To me it has always been a double-edged sword. I pick or prefer certain jobs or shifts due to not being comfortable around unknown people and enjoying the solitude of doing my own thing. Yet I know it's one of the factors that have held me back for advancement or better paying work over the years.

Most employers only look at the gregarious extroverts that stand out and prefer style over substance when it comes to work quality. I have found that most of those easygoing, back-slapping "Let's go hang out outside of work" types are usually kiss-ass suck-ups who's agenda is just to get as high up the ladder as they can and will not hesitate to step over those same people under them to do it or eventually screw the company over they claim to be so loyal to.

Since I prefer not to be perceived as one of them, this is also why I likely don't try to imitate them though it forever serves as a source of hostility that employers rather please and reward the outgoing, opportunist than the quiet loyalist. By mangers overlooking the introvert they are often denying themselves as much as the employee.
I have also noticed that a lot of extroverts are more than willing to act like they are in total compliance with everyone, even if they state in private the boss's idea is shit, where I might be more inclined toward honestly that is obviously not always appreciated.

Introversion has of course proved a burden in other social areas, as I chosse not to attend company get-togethers or have any network of friends outside of family as I rather stay home than face new people. It has also proved a burden on following through on my pledge of being more outwardly active in a political or progressively social cause.

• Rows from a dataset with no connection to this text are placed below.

(** C2 (amended).  When the retyping pass fails on a clause of the column
    before it has changed any stored value, the add is undone: the three
    lists are what they were, the configuration reads the list of that kind
    as it was, the failure is on the page and the plot is cleared. *)
Theorem add_filter_rollback s col op v pre c rest e :
  prepared_clause s col op v ∉ session_list (filter_type (inputs s)) s →
  session_list (filter_type (inputs s)) s ++ [prepared_clause s col op v]
    = pre ++ c :: rest →
  Forall (settled (retyping_df s col op v) col) pre →
  uncastable (retyping_df s col op v) col c e →
  ∃ s', add_filter col op (Some v) s = Ok tt s'
        ∧ same_filters s s'
        ∧ config_filters (filter_type (inputs s)) s'
          = session_list (filter_type (inputs s)) s
        ∧ StException e ∈ ui s'
        ∧ plot (post s') = None.
Proof.
  intros Hnew Hsplit Hpre Hc.
  destruct (add_filter_enters s col op v Hnew) as (sp & s1 & Hprep & Happ & Hl1 & Hd & Hrun).
  set (key := filter_type (inputs s)) in *.
  set (f := prepared_clause s col op v) in *.
  set (l := session_list key s) in *.
  assert (Hloop : retype_filters key col s1 = Raise e s1).
  { unfold retype_filters, bind, gets.
    apply (retype_loop_fails key col (retyping_df s col op v) pre c rest e Hpre Hc);
      [done|by rewrite Hl1| lia |].
    rewrite Hl1, Hsplit, length_app. simpl. lia. }
  assert (Hbody : (append_filter key col f ;;; retype_filters key col) sp = Raise e s1).
  { unfold bind. by rewrite Happ, Hloop. }
  set (s2 := with_post (set_plot None) (with_ui (λ u, u ++ [StException e]) s1)).
  assert (Hrem : remove_filter key (length l) s2 = Ok tt (set_session_list key l s2)).
  { unfold remove_filter, bind, gets.
    assert (session_list key s2 = l ++ [f]) as -> by (by rewrite <-Hl1; destruct key).
    rewrite list_lookup_middle by done.
    by rewrite py_remove_snoc. }
  set (s3 := set_session_list key l s2) in *.
  destruct (returned_Ok _ (update_filter_total key s3)) as [[] Hup].
  destruct (update_filter_reports key s3) as (Hui & Hplot & Href).
  exists (final (update_filter key s3)).
  split.
  { rewrite Hrun. unfold try_except. rewrite Hbody.
    unfold bind at 1, st_exception at 1, modify at 1.
    unfold bind at 1, clear_plot at 1, modify at 1.
    fold s2. unfold bind at 1. rewrite Hrem. done. }
  assert (Hlists : ∀ k, session_list k (final (update_filter key s3)) = session_list k s).
  { intros k. rewrite update_filter_keeps_lists.
    destruct (decide (k = key)) as [->|Hk]; [apply session_list_set|].
    unfold s3. rewrite session_list_set_ne by done.
    transitivity (session_list k s1); [by destruct k|].
    pose proof (add_filter_other_lists col op (Some v) s k Hk) as Hother.
    destruct (append_filter_spec key col f sp) as (s1' & Happ' & _ & Hk1 & _).
    rewrite Happ in Happ'. injection Happ' as <-.
    rewrite Hk1 by done.
    destruct (prepare_filter_spec col op v s) as (sp' & Hprep' & Hsp).
    fold key in Hprep'. rewrite Hprep in Hprep'. injection Hprep' as <-.
    destruct Hsp as [->|(e' & _ & ->)]; [done|]. by destruct s, k. }
  split; [split; [|split]; [apply (Hlists And)|apply (Hlists Or)|apply (Hlists Series)]|].
  split.
  { unfold config_filters. rewrite Href. simpl. apply Hlists. }
  split.
  - eapply elem_of_prefix; [|done].
    assert (ui s3 = ui s1 ++ [StException e]) as -> by (by destruct key).
    apply elem_of_app. right. by left.
  - apply Hplot. by destruct key.
Qed.
(** ** Validators *)

Definition _check_same_dtypes (dtypes : list Dtype) : result () :=
  '(first_dtype, other_dtypes) ← unpack_first dtypes;
  for_each other_dtypes (fun other_dtype =>
    if bool_decide (other_dtype ≠ first_dtype) then
      Raise (ValueError
        ("Cannot concatenate arrays with inconsistent dtypes: "
         +:+ str_dtype other_dtype +:+ " vs " +:+ str_dtype first_dtype))
    else Ok ()).

Definition _remove_element_at_position {A} (t : list A) (pos : Z) : result (list A) :=
  let new_l := t in
  list_pop new_l pos.

Definition _check_same_shapes_except_on_concat_axis
    (shapes : list (list Z)) (axis : Z) : result () :=
  shapes_without_concat_axis ←
    mapM (fun shape => _remove_element_at_position shape axis) shapes;
  '(first_shape, other_shapes) ← unpack_first shapes_without_concat_axis;
  for_each other_shapes (fun other_shape =>
    if bool_decide (other_shape ≠ first_shape) then
      Raise (ValueError
        ("Cannot concatenate arrays with shapes " +:+ repr_list_of_tuples shapes))
    else Ok ()).

Definition _check_same_codecs (codecs : list Codec) : result () :=
  '(first_codec, other_codecs) ← unpack_first codecs;
  for_each other_codecs (fun codec =>
    if bool_decide (codec ≠ first_codec) then
      Raise (NotImplementedError
        ("The ManifestArray class cannot concatenate arrays which were stored using different codecs, "
         +:+ "But found codecs " +:+ str_codec first_codec +:+ " vs "
         +:+ str_codec codec +:+ " ."
         +:+ "See https://github.com/zarr-developers/zarr-specs/issues/288"))
    else Ok ()).

(** ** [concatenate] *)

(** The value bound to [new_shape]: a list of ints, or the [Ellipsis]
    object. *)
Inductive shape_value : Type :=
  | ShapeList (l : list Z)
  | Ellipsis.

(** The body of [_replace_shape] is the expression [...]: the function
    evaluates it and returns [None]. *)
Definition _replace_shape (zarray : option ZArray) (new_shape : shape_value)
    : option ZArray :=
  None.

Definition axis_none_message : string :=
  "If axis=None the array API requires flattening, which is a reshape, which can't be implemented on a ManifestArray.".

Definition concatenate (arrays : list ManifestArray) (axis : option Z)
    : M ManifestArray :=
  match axis with
  | None => raise (NotImplementedError axis_none_message)
  | Some axis =>
      dtypes ← lift (mapM dtype arrays);
      call "_check_same_dtypes" (_check_same_dtypes dtypes);;
      shapes ← lift (mapM shape arrays);
      call "_check_same_shapes_except_on_concat_axis"
        (_check_same_shapes_except_on_concat_axis shapes axis);;
      codecs ← lift (mapM (fun arr => getattr "codec" zarray_codec (zarray arr)) arrays);
      call "_check_same_codecs" (_check_same_codecs codecs);;
      lengths ← lift (mapM (fun shape => tuple_getitem shape axis) shapes);
      let new_length_along_concat_axis := py_sum lengths in
      '(first_shape, _) ← lift (unpack_first shapes);
      new_shape ← lift (ShapeList <$> list_setitem first_shape axis new_length_along_concat_axis);
      concatenated_manifest ← concat_manifests (_manifest <$> arrays) axis;
      let new_shape := Ellipsis in
      first_array ← lift (tuple_getitem arrays 0);
      new_zarray ← call "_replace_shape" (Ok (_replace_shape (_zarray first_array) new_shape));
      __init__ new_zarray concatenated_manifest
  end.

(** ** [result_type] *)

(** An argument of [result_type]: an array or a dtype. *)
Inductive array_or_dtype : Type :=
  | an_array (a : ManifestArray)
  | a_dtype (d : Dtype).

(** [np.dtype(obj)]: a dtype is returned as it is; for an object with a
    [dtype] attribute NumPy reads that attribute. *)
Definition np_dtype_of (obj : array_or_dtype) : result Dtype :=
  match obj with
  | an_array a => dtype a
  | a_dtype d => Ok (np_dtype d)
  end.

Definition result_type (arrays_and_dtypes : list array_or_dtype) : result Dtype :=
  all_dtypes ← mapM np_dtype_of arrays_and_dtypes;
  '(first_dtype, other_dtypes) ← unpack_first all_dtypes;
  for_each other_dtypes (fun other_dtype =>
    if bool_decide (other_dtype ≠ first_dtype) then
      Raise (ValueError "dtypes not all consistent")
    else Ok ());;
  Ok first_dtype.

(** ** NumPy protocol hooks and the registry *)

(** The Python values that cross the dispatch hook. *)
#[warnings="-register-all"] Inductive pyval : Type :=
  | PyNone
  | PyNotImplemented
  | PyInt (z : Z)
  | PyDtype (d : Dtype)
  | PyArray (a : ManifestArray)
  | PySeq (l : list pyval).

(** A Python callable as the hook calls it: [f( *args, **kwargs)]. *)
Definition callable : Type := list pyval → gmap string pyval → M pyval.

(** A class, with the names of the classes of its method resolution order
    (itself first). *)
Record pyclass : Type := { class_name : string; class_mro : list string }.

Definition issubclass (t c : pyclass) : bool :=
  bool_decide (class_name c ∈ class_mro t).

Definition ManifestArray_class : pyclass :=
  {| class_name := "ManifestArray"; class_mro := ["ManifestArray"; "object"] |}.

#[global] Instance M_fmap : FMap M := fun A B f c t =>
  match c t with
  | (Ok a, t') => (Ok (f a), t')
  | (Raise e, t') => (Raise e, t')
  end.

Definition as_arrays (v : pyval) : option (list ManifestArray) :=
  match v with
  | PySeq l => mapM (fun x => match x with PyArray a => Some a | _ => None end) l
  | _ => None
  end.

Definition as_axis (v : pyval) : option (option Z) :=
  match v with
  | PyNone => Some None
  | PyInt z => Some (Some z)
  | _ => None
  end.

Definition as_array_or_dtype (v : pyval) : option array_or_dtype :=
  match v with
  | PyArray a => Some (an_array a)
  | PyDtype d => Some (a_dtype d)
  | _ => None
  end.

(** [concatenate] as a callable, with the binding of its signature
    [(arrays, /, *, axis=0)]: one positional argument, and the keyword
    [axis], which is 0 when it is not given.  A call whose arguments are
    not of the annotated types is outside this model and is reported as
    [TypeError]. *)
Definition concatenate_callable : callable := fun args kwargs =>
  match args with
  | [arrays] =>
      if bool_decide (delete "axis" kwargs = ∅) then
        let axis := default (PyInt 0) (kwargs !! "axis") in
        match as_arrays arrays, as_axis axis with
        | Some arrays, Some axis => PyArray <$> concatenate arrays axis
        | _, _ => raise (TypeError "argument outside the annotated types")
        end
      else raise (TypeError "concatenate() got an unexpected keyword argument")
  | _ => raise (TypeError "concatenate() takes exactly 1 positional argument")
  end.

(** [result_type] as a callable, with the binding of its signature
    [( *arrays_and_dtypes)]: no keyword is accepted. *)
Definition result_type_callable : callable := fun args kwargs =>
  if bool_decide (kwargs = ∅) then
    match mapM as_array_or_dtype args with
    | Some arrays_and_dtypes => lift (PyDtype <$> result_type arrays_and_dtypes)
    | None => raise (TypeError "argument outside the annotated types")
    end
  else raise (TypeError "result_type() got an unexpected keyword argument").

(** NumPy functions are identified by their qualified names. *)
Definition np_concatenate : string := "numpy.concatenate".
Definition np_result_type : string := "numpy.result_type".

(** The decorator [@implements(numpy_function)]: registers [func]. *)
Definition implements (numpy_function : string) (func : callable)
    (registry : gmap string callable) : gmap string callable :=
  <[numpy_function := func]> registry.

(** The registry once the module is loaded: it starts empty and the two
    decorated definitions are registered in source order. *)
Definition HANDLED_ARRAY_FUNCTIONS : gmap string callable :=
  implements np_result_type result_type_callable
    (implements np_concatenate concatenate_callable ∅).

Definition __array_function__ (self : ManifestArray) (func : string)
    (types : list pyclass) (args : list pyval) (kwargs : gmap string pyval)
    : M pyval :=
  if negb (bool_decide (is_Some (HANDLED_ARRAY_FUNCTIONS !! func))) then
    mret PyNotImplemented
  else if negb (forallb (fun t => issubclass t ManifestArray_class) types) then
    mret PyNotImplemented
  else
    match HANDLED_ARRAY_FUNCTIONS !! func with
    | Some implementation => implementation args kwargs
    | None => raise (KeyError func)
    end.

Definition __array_ufunc__ (self : ManifestArray) (ufunc method : string)
    (inputs : list pyval) (kwargs : gmap string pyval) : M pyval :=
  mret PyNotImplemented.

Definition __array__ (self : ManifestArray) : M pyval :=
  raise (NotImplementedError
    "ManifestArrays can't be converted into numpy arrays or pandas Index objects").

(** ** Concrete arrays used in the examples *)

Definition float64 : Dtype := {| dtype_name := "float64" |}.
Definition int32 : Dtype := {| dtype_name := "int32" |}.
Definition zlib : Codec := {| codec_text := "compressor=zlib filters=None" |}.
Definition blosc : Codec := {| codec_text := "compressor=blosc filters=None" |}.

Definition one_chunk (path : string) (shp : list Z) : ChunkManifest :=
  {| grid_shape := [1; 1];
     entries := {[ [0; 0] := {| location := path; offset := 0;
                                nbytes := 8 * product shp |} ]} |}.

Definition make_array (path : string) (shp : list Z) (d : Dtype) (c : Codec)
    : ManifestArray :=
  {| _manifest := one_chunk path shp;
     _zarray := Some {| zarray_shape := shp; zarray_chunks := shp;
                        zarray_dtype := d; zarray_codec := c |} |}.
(** User memory holding the bytes [bs] at [base] and nothing else. *)
Definition mem_of (base : Z) (bs : list ascii) : umem :=
  fun p => if (base <=? p) then bs !! Z.to_nat (p - base) else None.

(** ** HTTP request parser *)

(** The scan of [parse_http_method], with the method buffer as it leaves
    it.  [None] is the [return -1] taken on a probe fault inside the loop;
    otherwise the loop ends with the value of [space_pos].  [fuel] is the
    unrolled bound. *)
Fixpoint parse_http_method_loop (m : umem) (data data_len : Z)
    (max_len : Z) (fuel : nat) (i : Z) (method_out : list ascii)
    : option Z * list ascii :=
  match fuel with
  | O => (Some (-1), method_out)
  | S fuel' =>
      if (i <? MAX_HTTP_METHOD_LEN) && (i <? data_len) then
        match bpf_probe_read_user m (data + i) with
        | None => (None, method_out)
        | Some c =>
            if Ascii.eqb c SP then (Some i, method_out)
            else
              parse_http_method_loop m data data_len max_len fuel' (i + 1)
                (if i <? max_len - 1
                 then <[Z.to_nat i := c]> method_out else method_out)
        end
      else (Some (-1), method_out)
  end.

Definition parse_http_method (m : umem) (data data_len : Z)
    (method_out : list ascii) (max_len : Z) : Z * list ascii :=
  if (data_len <? 8) || (max_len <? 8) then (-1, method_out)
  else
    match parse_http_method_loop m data data_len max_len 8 0 method_out with
    | (None, out) => (-1, out)
    | (Some space_pos, out) =>
        if (space_pos =? -1) || (space_pos >=? max_len) then (-1, out)
        else (space_pos, <[Z.to_nat space_pos := NUL]> out)
    end.

(** The scan of [parse_http_uri]; the loop ends with [uri_len]. *)
Fixpoint parse_http_uri_loop (m : umem) (uri_start uri_max_len : Z)
    (max_len : Z) (fuel : nat) (i : Z) (uri_out : list ascii)
    : option Z * list ascii :=
  match fuel with
  | O => (Some 0, uri_out)
  | S fuel' =>
      if (i <? MAX_HTTP_URI_LEN) && (i <? uri_max_len) then
        match bpf_probe_read_user m (uri_start + i) with
        | None => (None, uri_out)
        | Some c =>
            if Ascii.eqb c SP then (Some i, uri_out)
            else
              parse_http_uri_loop m uri_start uri_max_len max_len fuel' (i + 1)
                (if i <? max_len - 1
                 then <[Z.to_nat i := c]> uri_out else uri_out)
        end
      else (Some 0, uri_out)
  end.

Definition parse_http_uri (m : umem) (data data_len method_len : Z)
    (uri_out : list ascii) (max_len : Z) : Z * list ascii :=
  if (data_len <? method_len + 2) || (method_len >=? data_len)
  then (-1, uri_out)
  else
    let uri_start := data + method_len + 1 in
    let uri_max_len := data_len - method_len - 1 in
    match parse_http_uri_loop m uri_start uri_max_len max_len 128 0 uri_out with
    | (None, out) => (-1, out)
    | (Some uri_len, out) =>
        if (uri_len =? 0) || (uri_len >=? max_len) then (-1, out)
        else (uri_len, <[Z.to_nat uri_len := NUL]> out)
    end.
(** * rag-evaluator: the GQM aggregation core

    A shallow embedding of [rag_evaluator/framework/gqm.py],
    [framework/metric_executor.py], [framework/evaluation_data.py],
    [framework/pipeline.py] and of the pieces of [config.py] and
    [constants.py] they use; then of the code around this core: the metric
    mapper ([framework/llm_metric_mapper.py]), the environment
    configuration ([config.py]), question generation and its cache
    ([generators/]), the Gemini client instance ([clients/]) and the
    metrics of [metrics/system_metrics.py] and [context_precision].

    Conventions of the embedding.
    - Python [float] values are modelled by exact rationals ([Qc]); rounding,
      infinities and NaN are outside the model.  Division is Python's
      [/]: it raises [ZeroDivisionError] on a zero divisor.  A metric
      value is a Python [float], as [float(value)] makes it; the
      [np.float64] that the dict of a metric may carry, whose division by
      zero yields nan instead of raising, is outside the model.
    - A Python expression that may raise is a [result]; a method that also
      reads or writes the framework (cache, logger) or the outside world
      (RAG system, metric back ends) is a computation [M] over [state].
    - A [dict] that is iterated ([QuestionConfig.metrics], the output of
      [to_dict]) is an association list in insertion order; the metric
      cache, only ever looked up by key, is a [gmap]. *)

From Stdlib Require Import QArith Qcanon.
From stdpp Require Import base numbers option list strings gmap.
From stdpp Require Import pretty.

Local Open Scope Qc_scope.

(** ** Python values and exceptions *)

Inductive exn : Type :=
  | ZeroDivisionError
  | TypeError
  | ValueError
  | RuntimeError (msg : string).

Inductive result (A : Type) : Type :=
  | Ok (a : A)
  | Raise (e : exn).
Arguments Ok {A} a.
Arguments Raise {A} e.

Definition rbind {A B} (r : result A) (k : A → result B) : result B :=
  match r with
  | Ok a => k a
  | Raise e => Raise e
  end.

Declare Scope result_scope.
Delimit Scope result_scope with res.
Notation "'let!' x ':=' r 'in' k" := (rbind r (λ x, k))
  (at level 10, x name, r at level 100, k at level 200) : result_scope.
Local Open Scope result_scope.

(** Values that [json.dump] can write. *)
#[warnings="-register-all"] Inductive json : Type :=
  | JNull
  | JBool (b : bool)
  | JNum (x : Qc)
  | JStr (s : string)
  | JList (items : list json)
  | JDict (fields : list (string * json)).

Definition qc (n : Z) (d : positive) : Qc := Q2Qc (Qmake n d).

Module Py.

(** [sum(xs)]: left to right, from the integer 0. *)
Definition sum (xs : list Qc) : Qc := foldl Qcplus 0 xs.

(** [x / y] on floats. *)
Definition truediv (x y : Qc) : result Qc :=
  if decide (y = 0) then Raise ZeroDivisionError else Ok (x / y).

(** [0 < y], as a boolean. *)
Definition gt0 (y : Qc) : bool := bool_decide (0 < y).

(** [sum(f(x) for x in xs)] where [f] may raise: the generator is
    consumed in order and the first exception ends the sum. *)
Fixpoint sum_gen {A} (f : A → result Qc) (acc : Qc) (xs : list A)
  : result Qc :=
  match xs with
  | [] => Ok acc
  | x :: xs' => let! v := f x in sum_gen f (acc + v) xs'
  end.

I do think society discriminates against shy people and offers them less opportunity. I also agree with what was stated already in that some people seem to blame the person as if it is something they can "snap out of". I also believe a good portion of introversion is partly caused by some form of clinical depression (I am no stranger to this either) and there is still not a great deal of understanding and sympathy in society in such instances.

Extreme extroversion could be viewed as a disorder in some ways too, as to me I've always thought there must be some hidden reason driving those to want to constantly have the spotlight on them, have millions of friends or be well-liked by all.

I may be biased, but to me shyness is the norm and the loudest people are the odd ones.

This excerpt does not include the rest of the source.